I’m glad you love it. I love your house analogy. I thought of the chimney. If you have a roof on your head and you live where you live, I’m in San Diego. I don’t need a chimney but I have one. I have a fake fireplace with a little switch on it. It’s turning on a light switch and I get heat coming out of it. It’s more of a visual thing. There are people like you who need a real chimney and they have a real fireplace because that’s what keeps you warm. If you think about it in the analogy we’re giving, which is a beautiful one and something that you can think about, you need to take your house apart in four. You’ve got your foundation. You’ve got four walls that’s going to be your mid-level stuff. You’ve got your roof. You’ve got that one premium thing that you could focus on, that could turn into the huge pieces of your revenue from one client.
I’m not saying put all your eggs in one basket with one client. What is that premium service that only your ideal person can have their hands on? Twyla, let’s go into the third thing. Everyone here is introverted. I’m an opposite. I’m not. The whole 2020 was a rough year for me because I didn’t get to see my friends and clients. I didn’t get to see all of you at all the events. For me, that energizes me. Being at home all the time is a drainer on my batteries. I need to be put in a lot of different chargers to recharge in 2021. What would you say is the third most important thing? We have reshaping your client’s thinking and rethinking our own practice.
The third would be speaking to that introverted personality. There might be some people who are out there thinking, “I am an introvert.” Based off of all of these changes in the industry and what you’re suggesting with talking more to your clients, building these deeper relationships, being proactive and having these conversations, sometimes I hear people saying, “That’s not what I signed up for. I took the career quiz. It came back that I’m an introvert and accountant was one of the types of professions that I should be or I should pursue as an introvert.” I completely get it. I am an introvert. 2020 was a hard year even for introverts. I can appreciate what you went through, Michelle, and how tough that was.

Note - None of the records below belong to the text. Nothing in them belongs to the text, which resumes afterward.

(** * logzio-python-handler: the sender's delivery pipeline

    A shallow embedding of [logzio/sender.py]: the queue of serialised
    log entries, the size-bounded bulk assembly, the retry loop around
    the HTTP POST, the backup file written when every try failed, and
    the background drain loop.

    Python code that talks to the outside (the HTTP session, the clock,
    the file system, the logger, the thread registry) is run in a small
    state-and-exception monad over a [World]; every outside call leaves
    an [Event] in the world's trace, so that "how many POSTs", "which
    sleeps" and "what was written" are statements about the trace. *)

From Stdlib Require Import ZArith NArith Lia String Ascii List DecimalString.
From stdpp Require Import base list strings gmap.

Open Scope string_scope.
Open Scope list_scope.
Set Warnings "-register-all".

(** ** Data *)

(** A queue element: the text [json.dumps] produced for one message. *)
Definition LogEntry := string.

(** The separator of ['\n'.join(...)]. *)
Definition newline : string := String "010" EmptyString.

(** [sep.join(l)] of Python is [String.concat sep l]. *)
Definition join (sep : string) (l : list string) : string := String.concat sep l.

(** The objects a caller can hand to [append], as trees (an object that
    contains itself is not among them).  A float is kept by the text the
    encoder prints for it ([float.__repr__], or [NaN], [Infinity],
    [-Infinity]), a datetime by an instant in seconds; [PyObject cls] is
    an instance of a class that is none of these nor derived from one
    (a set, bytes, a user class, ...). *)
Inductive PyObj :=
| PyNone
| PyBool (b : bool)
| PyInt (z : Z)
| PyFloat (repr : string)
| PyStr (s : string)
| PyList (items : list PyObj)
| PyTuple (items : list PyObj)
| PyDict (items : list (PyObj * PyObj))
| PyDatetime (instant : N)
| PyObject (cls : string).

Inductive Exception :=
| TypeError (msg : string)
| ValueError (msg : string)
| RecursionError (msg : string)
| RequestException (msg : string)
| OSError (filename : string).

(** What [requests_session.post] gives back. *)
Record Response := mkResponse { status_code : Z; text : string }.

(** What the endpoint does with one POST: it answers, or the call raises
    (connection refused, timeout, ...). *)
Inductive Reply :=
| Answered (response : Response)
| Failed (msg : string).

Inductive Level := DEBUG | INFO | WARNING | ERROR.

(** The messages of [sender.py], one constructor per call of the logger,
    with the arguments of its format string. *)
Inductive Message :=
| BackingUpYourLogs (timestamp : string)
| IdentifiedQuitOfMainThread
| UnexpectedException (e : Exception)
| StartingToDrain (n : nat)
| Got400 (response_text : string)
| NotAuthorized
| GotStatus (status : Z) (try total : Z) (response_text : string)
| SuccessfullySent (n : nat)
| GotException (try total : Z) (e : Exception)
| CouldNotSend (tries : Z).

Record Request := mkRequest {
  target : string;
  headers : list (string * string);
  data : string;
  timeout : N
}.

Inductive Event :=
| Log (level : Level) (msg : Message)
| Post (request : Request) (reply : Reply)
| Sleep (seconds : N)
| Write (filename : string) (contents : string)
| ThreadStart.

(** The attributes of a [LogzioSender], read as [self.queue s] and so on. *)
Module self.

Record t := mk {
  token : string;
  url : string;
  logs_drain_timeout : N;
  backup_logs : bool;
  network_timeout : N;
  number_of_retries : Z;
  retry_timeout : N;
  queue : list LogEntry;
  sending_thread_is_alive : bool
}.

Definition with_queue (q : list LogEntry) (s : t) : t :=
  mk (token s) (url s) (logs_drain_timeout s) (backup_logs s)
     (network_timeout s) (number_of_retries s) (retry_timeout s)
     q (sending_thread_is_alive s).

Definition with_thread (alive : bool) (s : t) : t :=
  mk (token s) (url s) (logs_drain_timeout s) (backup_logs s)
     (network_timeout s) (number_of_retries s) (retry_timeout s)
     (queue s) alive.

End self.

Definition LogzioSender := self.t.

(** The sender together with everything around it.  [transport],
    [main_thread] and [open_denied] are the behaviour of the outside: the
    reply to the k-th POST, the answer to the k-th liveness check, and
    the file names [open] refuses. *)
Record World := mkWorld {
  sender : LogzioSender;
  now : N;
  files : gmap string string;
  trace : list Event;
  posts : nat;
  checks : nat;
  transport : nat -> Reply;
  main_thread : nat -> bool;
  open_denied : string -> bool
}.

Definition set_sender (s : LogzioSender) (w : World) : World :=
  mkWorld s (now w) (files w) (trace w) (posts w) (checks w)
          (transport w) (main_thread w) (open_denied w).

Definition set_now (t : N) (w : World) : World :=
  mkWorld (sender w) t (files w) (trace w) (posts w) (checks w)
          (transport w) (main_thread w) (open_denied w).

Definition set_files (fs : gmap string string) (w : World) : World :=
  mkWorld (sender w) (now w) fs (trace w) (posts w) (checks w)
          (transport w) (main_thread w) (open_denied w).

Definition set_posts (n : nat) (w : World) : World :=
  mkWorld (sender w) (now w) (files w) (trace w) n (checks w)
          (transport w) (main_thread w) (open_denied w).

Definition set_checks (n : nat) (w : World) : World :=
  mkWorld (sender w) (now w) (files w) (trace w) (posts w) n
          (transport w) (main_thread w) (open_denied w).

Definition emit (e : Event) (w : World) : World :=
  mkWorld (sender w) (now w) (files w) (trace w ++ [e]) (posts w) (checks w)
          (transport w) (main_thread w) (open_denied w).

(** ** The monad: state, exceptions, and fuel for the unbounded loop *)

Inductive Result (A : Type) :=
| Ok (a : A)
| Raise (e : Exception)
| OutOfFuel.
Arguments Ok {A} a.
Arguments Raise {A} e.
Arguments OutOfFuel {A}.

Definition M (A : Type) : Type := World -> Result A * World.

Definition ret {A} (a : A) : M A := fun w => (Ok a, w).

Definition bind {A B} (c : M A) (k : A -> M B) : M B :=
  fun w =>
    match c w with
    | (Ok a, w') => k a w'
    | (Raise e, w') => (Raise e, w')
    | (OutOfFuel, w') => (OutOfFuel, w')
    end.

Definition raise {A} (e : Exception) : M A := fun w => (Raise e, w).

(** [try: body  except Exception as e: handler e]. *)
Definition try_except {A} (body : M A) (handler : Exception -> M A) : M A :=
  fun w =>
    match body w with
    | (Raise e, w') => handler e w'
    | r => r
    end.

Definition gets {A} (f : World -> A) : M A := fun w => (Ok (f w), w).
Definition modify (f : World -> World) : M unit := fun w => (Ok tt, f w).

Declare Scope py_scope.
Delimit Scope py_scope with py.
Notation "x <- c ;; k" := (bind c (fun x => k))
  (at level 100, c at next level, right associativity) : py_scope.
Notation "c ;;; k" := (bind c (fun _ => k))
  (at level 100, right associativity) : py_scope.
Open Scope py_scope.

(** The outside calls. *)
Definition log (level : Level) (msg : Message) : M unit :=
  modify (emit (Log level msg)).

Definition sleep (seconds : N) : M unit :=
  modify (fun w => emit (Sleep seconds) (set_now (now w + seconds)%N w)).

(** ** What the interpreter and the libraries provide

    [getsizeof] is [sys.getsizeof] on a [str], [None] where it raises
    [TypeError] (PyPy); [strftime] is
    [datetime.strftime('%d%m%Y-%H%M%S')] of the instant on the clock;
    [isoformat] is [datetime.isoformat]; [JSONEncoder_encode] is
    [json.JSONEncoder.encode], the library's encoder, run with the
    [default] method of the subclass it is given: it returns the text or
    raises ([TypeError], [ValueError], [RecursionError], ...);
    [PACKAGE_VERSION] is what [importlib.metadata.version] reports. *)
Class Platform := {
  getsizeof : string -> option N;
  strftime : N -> string;
  isoformat : N -> string;
  JSONEncoder_encode : (PyObj -> Exception + string) -> PyObj -> Exception + string;
  PACKAGE_VERSION : string
}.

Definition PACKAGE_NAME : string := "logzio-python-handler".
Definition MAX_BULK_SIZE_IN_BYTES : N := 1 * 1024 * 1024.

Section Sender.
Context {platform : Platform}.

Definition SHIPPER_HEADER : list (string * string) :=
  [("user-agent", PACKAGE_NAME +:+ "-version-" +:+ PACKAGE_VERSION +:+ "-logs")].

(** ** json.dumps(logs_message, cls=CustomJSONEncoder) *)

Definition class_name (o : PyObj) : string :=
  match o with
  | PyNone => "NoneType"
  | PyBool _ => "bool"
  | PyInt _ => "int"
  | PyFloat _ => "float"
  | PyStr _ => "str"
  | PyList _ => "list"
  | PyTuple _ => "tuple"
  | PyDict _ => "dict"
  | PyDatetime _ => "datetime"
  | PyObject cls => cls
  end.

(** [json.JSONEncoder.default]: the base class refuses every object. *)
Definition JSONEncoder_default (o : PyObj) : Exception + string :=
  inl (TypeError ("Object of type " +:+ class_name o +:+ " is not JSON serializable")).

(** [CustomJSONEncoder.default]. *)
Definition default (o : PyObj) : Exception + string :=
  match o with
  | PyDatetime instant => inr (isoformat instant)
  | _ => JSONEncoder_default o
  end.

(** [json.dumps(logs_message, cls=CustomJSONEncoder)]: the library's
    encoder with [CustomJSONEncoder.default] as its [default]. *)
Definition dumps (logs_message : PyObj) : Exception + string :=
  JSONEncoder_encode default logs_message.

Definition json_dumps (logs_message : PyObj) : M string :=
  match dumps logs_message with
  | inl e => raise e
  | inr s => ret s
  end.

(** ** backup_logs *)

(** What a file holds; a file that does not exist yet holds nothing. *)
Definition file_contents (fs : gmap string string) (filename : string) : string :=
  match fs !! filename with
  | Some s => s
  | None => EmptyString
  end.

(** [with open(filename, 'a') as f: f.writelines(contents)]: the file is
    created when missing, the characters go after what it holds. *)
Definition open_append_writelines (filename contents : string) : M unit :=
  fun w =>
    if open_denied w filename then raise (OSError filename) w
    else
      let old := file_contents (files w) filename in
      (Ok tt, emit (Write filename contents)
                   (set_files (<[filename := old +:+ contents]> (files w)) w)).

Definition backup_logs (logs : list LogEntry) : M unit :=
  timestamp <- gets (fun w => strftime (now w));;
  log INFO (BackingUpYourLogs timestamp);;;
  open_append_writelines ("logzio-failures-" +:+ timestamp +:+ ".txt")
                         (join newline logs).

(** ** LogzioSender *)

Definition _initialize_sending_thread : M unit :=
  modify (fun w => emit ThreadStart (set_sender (self.with_thread true (sender w)) w)).

(** [__init__]: the attributes, then the sending thread is started. *)
Definition __init__ (token url : string) (logs_drain_timeout : N)
    (debug backup_logs : bool) (network_timeout : N)
    (number_of_retries : Z) (retry_timeout : N) : M unit :=
  modify (set_sender
            (self.mk token (url +:+ "/?token=" +:+ token) logs_drain_timeout
                     backup_logs network_timeout number_of_retries
                     retry_timeout [] false));;;
  _initialize_sending_thread.

Definition queue_put (entry : LogEntry) : M unit :=
  modify (fun w => set_sender (self.with_queue (self.queue (sender w) ++ [entry]) (sender w)) w).

Definition append (logs_message : PyObj) : M unit :=
  alive <- gets (fun w => self.sending_thread_is_alive (sender w));;
  (if negb alive then _initialize_sending_thread else ret tt);;;
  entry <- json_dumps logs_message;;
  queue_put entry.

(** The size added for one entry: [sys.getsizeof], or four times the
    length where that raises [TypeError]. *)
Definition size_of_log (current_log : LogEntry) : N :=
  match getsizeof current_log with
  | Some n => n
  | None => (N.of_nat (String.length current_log) * 4)%N
  end.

I’m comfortable sitting behind my desk too. I used to even remember the days where I was so excited that I could be like, “I’m going to be heads down all day. I’m going to get so much done. The next day I’m going to rinse and repeat and do it again.” That’s not what this profession looks like especially now. Our Uncle Joe, the accountant that we all remember, that was his career but it’s not ours. How do you get out of this mindset of, “This isn’t what I signed up for? You’re asking me to talk to people.” Getting to a comfortable place where it’s not draining. It’s fulfilling. It can be a comfortable place and an exciting place to be as an accounting professional that isn’t introvert.
What did you do? Let’s hear those things.
There are a few things that I did. I’ll start with saying this. The sooner you recognize that being an accountant that’s going to provide these types of services doesn’t necessarily mean you have to stop being an introvert, the better off you’re going to be. It doesn’t mean you have to turn into an extrovert. We’re not asking you to change your makeup and who you are. Think of it as now you need to be human. I love using the word human because everyone can relate saying, “Of course, I’m human.” Let your clients see you‘re human instead of your clients thinking of you of this persona of this polished, professional person that talks numbers and jargon that they don’t always understand. Break down those walls a little bit and let them see that you’re human. Start with asking questions. Sometimes there’s a confidence gap even though accountants were so smart. I put a feather in my own cap there.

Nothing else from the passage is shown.